Reproduce the first line of the entries that follow and each later line, word for word, ending with the one containing "let '(answer, e) := OnOpenSocket".

§

(* ===== verification/CurlTransportSpec.v ===== *)
(** * CurlTransportSpec: what the transport bounds, refuses and reports

    [trace] lists the callbacks of a transfer with the answers given.  The first
    part holds whatever the library does; the second rests on [LibCurlLaws], what
    libcurl documents of the answers of its callbacks; the third is the interface
    the backend's contract is proved against: [Curl_Origin] gives [Origin] for the
    transport from what is true of the wire. *)

From S2P Require Import Prelude Validator Uri Framing Destination HttpReader HttpReaderSpec CurlTransport.

Inductive CurlEvent : Type :=
| EvSocket (purpose : SocketType) (address answer : option SocketAddress)
| EvHeader (data : str) (answer : Z)
| EvBody (data : bytes) (answer : Z)
| EvProgress (totalUs pretransferUs : option Z) (answer : Z).

Fixpoint trace {C} (r : CurlRun C) (e : Exchange) : list CurlEvent :=
  match r with
  | OpenSocket purpose address k =>
      let '(answer, e) := OnOpenSocket purpose address e in EvSocket purpose address answer :: trace (k answer) e
  | HeaderData data k => let '(answer, e) := OnHeader data e in EvHeader data answer :: trace (k answer) e
  | BodyData data k => let '(answer, e) := OnBody data e in EvBody data answer :: trace (k answer) e
  | Progress total pretransfer k =>
      let '(answer, e) := OnProgressWithClock total pretransfer e in
      EvProgress total pretransfer answer :: trace (k answer) e
  | Done _ _ _ _ => []
  end.

(** The sockets asked of the system, the bytes of the body delivered, and the
    header lines taken. *)
Definition sockets (tr : list CurlEvent) : list SocketAddress :=
  omap (fun ev => match ev with EvSocket _ _ answer => answer | _ => None end) tr.

Definition delivered (tr : list CurlEvent) : bytes :=
  concat (map (fun ev => match ev with EvBody data _ => data | _ => [] end) tr).

Definition lines_taken (tr : list CurlEvent) : list str :=
  omap (fun ev => match ev with
                  | EvHeader data answer => if answer =? zlen data then Some (strip_breaks data) else None
                  | _ => None
                  end) tr.

(** ** Whatever the library does *)

(** What the exchange holds at every callback. *)
Record exchange_ok (e : Exchange) : Prop := {
  eo_capacity : 0 <= ex_capacity e < 2 ^ 64;
  eo_body : zlen (ex_body e) <= ex_capacity e;
  eo_headerBytes : 0 <= ex_headerBytes e <= kMaxResponseHeaderBytes;
  eo_headers : zsum (fun '(name, value) => zlen name + 1 + zlen value) (ex_headers e) <= ex_headerBytes e;
  eo_counts : 0 <= ex_addressesRefused e /\ 0 <= ex_addressesAdmitted e }.

Lemma zlen_take_le {A} (n : nat) (l : list A) : zlen (take n l) <= zlen l.
Proof. unfold zlen. rewrite length_take. lia. Qed.

Lemma zlen_drop_breaks s : zlen (drop_breaks s) <= zlen s.
Proof. induction s as [|c s IH]; [done|]. cbn [drop_breaks]. destruct (_ || _); unfold zlen in *; simpl in *; lia. Qed.

Lemma zlen_strip_breaks s : zlen (strip_breaks s) <= zlen s.
Proof. unfold strip_breaks. pose proof (zlen_drop_breaks (rev s)) as H. unfold zlen in *. rewrite length_rev in *. lia. Qed.

Lemma zlen_trim_front s : zlen (trim_front s) <= zlen s.
Proof. induction s as [|c s IH]; [done|]. cbn [trim_front]. destruct (IsSpace c); unfold zlen in *; simpl in *; lia. Qed.

Lemma split_header_length line name value :
  split_header line = Some (name, value) -> zlen name + 1 + zlen value <= zlen line.
Proof.
  unfold split_header. destruct (find ":" line) as [colon|] eqn:E; [|done]. intros [= <- <-].
  apply find_lt in E. pose proof (zlen_trim_front (drop (S colon) line)) as Ht.
  unfold zlen in *. rewrite length_take, length_drop in *. lia.
Qed.

(** What [header_line] does to the table. *)
Lemma header_line_headers line e :
  ex_headers (header_line line e) =
    if starts_with (lit "HTTP/") line then [] else ex_headers e ++ omap split_header [line].
Proof.
  unfold header_line. destruct (bool_decide_reflect (line = [])) as [->|Hne]; [by rewrite app_nil_r|].
  destruct (starts_with _ line); [done|]. cbn [omap list_omap].
  destruct (split_header line) as [[name value]|]; [done|by rewrite app_nil_r].
Qed.

Lemma room_eq e : exchange_ok e -> u64 (ex_capacity e - zlen (ex_body e)) = ex_capacity e - zlen (ex_body e).
Proof. intros []. apply u64_small. unfold is_u64. pose proof (zlen_nonneg (ex_body e)). lia. Qed.

Lemma header_room_eq e :
  exchange_ok e -> u64 (kMaxResponseHeaderBytes - ex_headerBytes e) = kMaxResponseHeaderBytes - ex_headerBytes e.
Proof. intros []. apply u64_small. unfold is_u64, kMaxResponseHeaderBytes in *. lia. Qed.

(** *** The header callback *)

Lemma OnHeader_cases data e :
  exchange_ok e ->
  (OnHeader data e = (0, with_headerBytes (ex_headerBytes e) true e) /\
   kMaxResponseHeaderBytes - ex_headerBytes e < zlen data) \/
  (zlen data <= kMaxResponseHeaderBytes - ex_headerBytes e /\
   OnHeader data e = (zlen data, header_line (strip_breaks data)
                        (with_headerBytes (ex_headerBytes e + zlen data) (ex_headersTooLarge e) e))).
Proof.
  intros Hok. unfold OnHeader. rewrite header_room_eq by done. rewrite Z.gtb_ltb.
  destruct (Z.ltb_spec (kMaxResponseHeaderBytes - ex_headerBytes e) (zlen data)); [left|right]; split; try done; lia.
Qed.
(** ** Under an entry's lock *)

(** The open of [_ResolveOnce] and [_IdentityFor], once per entry. *)
Definition OpenEntry (e : nat) (identifier : str) (transport : HttpOptions) (s : Resolver) (w : W)
    : Resolver * W :=
  let entry := entry_of e s in
  if od_opened entry then (s, w)
  else
    let '(result, w) := opener_Open identifier transport w in
    let entry :=
      match or_reader result with
      | Some reader => mkOpened true (Some reader) (or_status result) true (Metadata reader)
      | None => mkOpened true None (or_status result) (od_succeeded entry) (od_metadata entry)
      end in
    (with_entry e entry s, w).

(** [std::move(entry->result.reader)]. *)
Definition MoveReader (e : nat) (s : Resolver) : option R * Resolver :=
  let entry := entry_of e s in
  (od_reader entry,
   with_entry e (mkOpened (od_opened entry) None (od_status entry) (od_succeeded entry) (od_metadata entry)) s).

(** ** Configuration *)

Record Settings : Type := mkSettings {
  se_environment : strmap;
  se_base : Effective }.

Definition effective_of (configuration : ResolverConfiguration) : Effective :=
  mkEffective (rc_transport configuration) (Normalized (rc_cache configuration))
    (TransportFingerprint 0 (rc_transport configuration)).

(** [context] is the [HttpResolverContext] bound on the calling thread. *)
Definition EffectiveConfiguration (settings : Settings) (context : option strmap) : Effective :=
  match context with
  | None => se_base settings
  | Some overrides =>
      if bool_decide (overrides = ∅) then se_base settings
      else effective_of (fst (ConfigurationFrom (Layered overrides (LookupIn (se_environment settings))) []))
  end.

Definition OpenKey (identifier : str) (effective : Effective) : str :=
  identifier ++ "010"%char :: ef_fingerprint effective.

Definition CreateContextFromString (settings : Settings) (contextStr : str) : strmap * list Posted :=
  let '(overrides, problems) := OverridesFrom contextStr (LookupIn (se_environment settings)) [] in
  (overrides, concat (map ReportConfigurationProblem problems)).

(** [HttpResolverContext]: [GetAsString] and the debug string. *)
Definition Context_GetAsString (overrides : strmap) : str := CanonicalContextString overrides.

Definition ArGetDebugString (overrides : strmap) : str :=
  lit "HttpResolverContext(" ++ Context_GetAsString overrides ++ lit ")".

(** ** Handlers *)

Record Sys : Type := mkSys {
  sy_resolver : Resolver;
  sy_world : W;
  sy_posted : list Posted }.

Definition post (p : list Posted) (y : Sys) : Sys := mkSys (sy_resolver y) (sy_world y) (sy_posted y ++ p).

Definition on_resolver (f : Resolver -> Resolver) (y : Sys) : Sys :=
  mkSys (f (sy_resolver y)) (sy_world y) (sy_posted y).

Definition on_entry (e : nat) (identifier : str) (transport : HttpOptions) (y : Sys) : Sys :=
  let '(s, w) := OpenEntry e identifier transport (sy_resolver y) (sy_world y) in mkSys s w (sy_posted y).

(** The identifier, or the empty path. *)
Definition ResolveOnce (identifier key : str) (effective : Effective) (y : Sys) : str * Sys :=
  let '(e, s) := GetOrCreate key (sy_resolver y) in
  let y := on_entry e identifier (ef_transport effective) (on_resolver (fun _ => s) y) in
  let entry := entry_of e (sy_resolver y) in
  if od_succeeded entry then
    (identifier,
     on_resolver (fun s => snd (RememberIdentity identifier (od_metadata entry)
                                  (ho_destinations (ef_transport effective)) s)) y)
  else
    let status := od_status entry in
    let y := on_resolver (Forget key e) y in
    ([], if negb (bool_decide (st_code status = NotFound)) then post (Report status identifier) y else y).

(** [unordered_map::emplace]: an answer that is there stays. *)
Definition emplace (key resolved : str) (cache : strmap) : strmap :=
  match cache !! key with Some _ => cache | None => <[key := resolved]> cache end.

§

Exercise output:
(* ===== verification/CurlTransportSpec.v ===== *)
(** * CurlTransportSpec: what the transport bounds, refuses and reports

    [trace] lists the callbacks of a transfer with the answers given.  The first
    part holds whatever the library does; the second rests on [LibCurlLaws], what
    libcurl documents of the answers of its callbacks; the third is the interface
    the backend's contract is proved against: [Curl_Origin] gives [Origin] for the
    transport from what is true of the wire. *)

From S2P Require Import Prelude Validator Uri Framing Destination HttpReader HttpReaderSpec CurlTransport.

Inductive CurlEvent : Type :=
| EvSocket (purpose : SocketType) (address answer : option SocketAddress)
| EvHeader (data : str) (answer : Z)
| EvBody (data : bytes) (answer : Z)
| EvProgress (totalUs pretransferUs : option Z) (answer : Z).

Fixpoint trace {C} (r : CurlRun C) (e : Exchange) : list CurlEvent :=
  match r with
  | OpenSocket purpose address k =>
      let '(answer, e) := OnOpenSocket purpose address e in EvSocket purpose address answer :: trace (k answer) e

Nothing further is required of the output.